Source data:
Lemma bstep_agree b q o : repr b q -> agree (bstep b o) (qstep q o).
Proof.
  intros (Hwf & Hcap & Hit & Hfree). destruct o as [c|src| |n| |]; simpl.
  - destruct (buffer_write_spec b c Hwf) as (b' & -> & ? & ? & ? & Hc & Hr).
    simpl. rewrite Hfree in *. split; [done|]. unfold repr. rewrite Hc, Hr.
    case_match; simpl; split_and!; try congruence. tests. lia.
  - case_decide as Hlen.
    + destruct (buffer_store_spec b src Hwf) as (b' & -> & ? & Hc & Hr & ? & ?); [lia|].
      simpl. unfold repr. rewrite Hc, Hr. simpl. split_and!; congruence.
    + unfold buffer_store, mem_write. destruct Hwf as (? & ? & ?). unfold room in *.
      rewrite decide_False by lia. reflexivity.
  - destruct (buffer_read_spec b Hwf) as (b' & E & ? & Hc & ? & _). rewrite E. simpl.
    rewrite <- Hit. split; [done|]. case_decide as Hnil.
    + unfold buffer_read in E. rewrite can_read_contents in E by done.
      rewrite bool_decide_eq_false_2 in E by tauto. injection E as _ <-. done.
    + unfold buffer_read in E. rewrite can_read_contents in E by done.
      rewrite bool_decide_eq_true_2 in E by done.
      apply outcome_bind_Done in E as (? & ? & E).
      apply outcome_bind_Done in E as (b2 & E & [= _ ->]).
      assert (1 <= length (contents b)) by (destruct (contents b); simpl in *; [done|lia]).
      change 1%Z with (Z.of_nat 1) in E. apply read_adv_room in E; [|done..].
      unfold repr; simpl. rewrite <- Hcap, <- Hfree, <- E, Hc. by destruct (contents b).
  - case_decide as Hn; rewrite <- Hit in Hn.
    + destruct (buffer_read_adv_spec b n Hwf Hn) as (b' & E & ? & Hc & ? & _).
      apply read_adv_room in E as Hr; [|done..]. rewrite E. simpl. split; [done|].
      unfold repr; simpl. rewrite <- Hcap, <- Hfree, <- Hit, Hr, Hc. auto.
    + pose proof (contents_length b Hwf). unfold buffer_read_adv.
      destruct Hwf as (? & ? & ?). rewrite (proj2 (Z.ltb_lt _ _)), Nat2Z.id by lia. simpl.
      by rewrite (proj2 (Nat.leb_gt _ _)) by lia.
  - destruct (buffer_compact_spec b Hwf) as (b' & -> & ? & Hc & ? & Hr). simpl.
    split; [done|]. unfold repr; simpl. rewrite Hc, Hr. split_and!; congruence.
  - split; [done|]. destruct Hwf as (? & ? & ?).
    unfold repr, buffer_wf, contents, room; simpl. split_and!; auto; lia.
Qed.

Instructions for the task:
Every entry above must be reproduced word for word.

Answer to this exercise:
Lemma bstep_agree b q o : repr b q -> agree (bstep b o) (qstep q o).
Proof.
  intros (Hwf & Hcap & Hit & Hfree). destruct o as [c|src| |n| |]; simpl.
  - destruct (buffer_write_spec b c Hwf) as (b' & -> & ? & ? & ? & Hc & Hr).
    simpl. rewrite Hfree in *. split; [done|]. unfold repr. rewrite Hc, Hr.
    case_match; simpl; split_and!; try congruence. tests. lia.
  - case_decide as Hlen.
    + destruct (buffer_store_spec b src Hwf) as (b' & -> & ? & Hc & Hr & ? & ?); [lia|].
      simpl. unfold repr. rewrite Hc, Hr. simpl. split_and!; congruence.
    + unfold buffer_store, mem_write. destruct Hwf as (? & ? & ?). unfold room in *.
      rewrite decide_False by lia. reflexivity.
  - destruct (buffer_read_spec b Hwf) as (b' & E & ? & Hc & ? & _). rewrite E. simpl.
    rewrite <- Hit. split; [done|]. case_decide as Hnil.
    + unfold buffer_read in E. rewrite can_read_contents in E by done.
      rewrite bool_decide_eq_false_2 in E by tauto. injection E as _ <-. done.
    + unfold buffer_read in E. rewrite can_read_contents in E by done.
      rewrite bool_decide_eq_true_2 in E by done.
      apply outcome_bind_Done in E as (? & ? & E).
      apply outcome_bind_Done in E as (b2 & E & [= _ ->]).
      assert (1 <= length (contents b)) by (destruct (contents b); simpl in *; [done|lia]).
      change 1%Z with (Z.of_nat 1) in E. apply read_adv_room in E; [|done..].
      unfold repr; simpl. rewrite <- Hcap, <- Hfree, <- E, Hc. by destruct (contents b).
  - case_decide as Hn; rewrite <- Hit in Hn.
    + destruct (buffer_read_adv_spec b n Hwf Hn) as (b' & E & ? & Hc & ? & _).
      apply read_adv_room in E as Hr; [|done..]. rewrite E. simpl. split; [done|].
      unfold repr; simpl. rewrite <- Hcap, <- Hfree, <- Hit, Hr, Hc. auto.
    + pose proof (contents_length b Hwf). unfold buffer_read_adv.
      destruct Hwf as (? & ? & ?). rewrite (proj2 (Z.ltb_lt _ _)), Nat2Z.id by lia. simpl.
      by rewrite (proj2 (Nat.leb_gt _ _)) by lia.
  - destruct (buffer_compact_spec b Hwf) as (b' & -> & ? & Hc & ? & Hr). simpl.
    split; [done|]. unfold repr; simpl. rewrite Hc, Hr. split_and!; congruence.
  - split; [done|]. destruct Hwf as (? & ? & ?).
    unfold repr, buffer_wf, contents, room; simpl. split_and!; auto; lia.
Qed.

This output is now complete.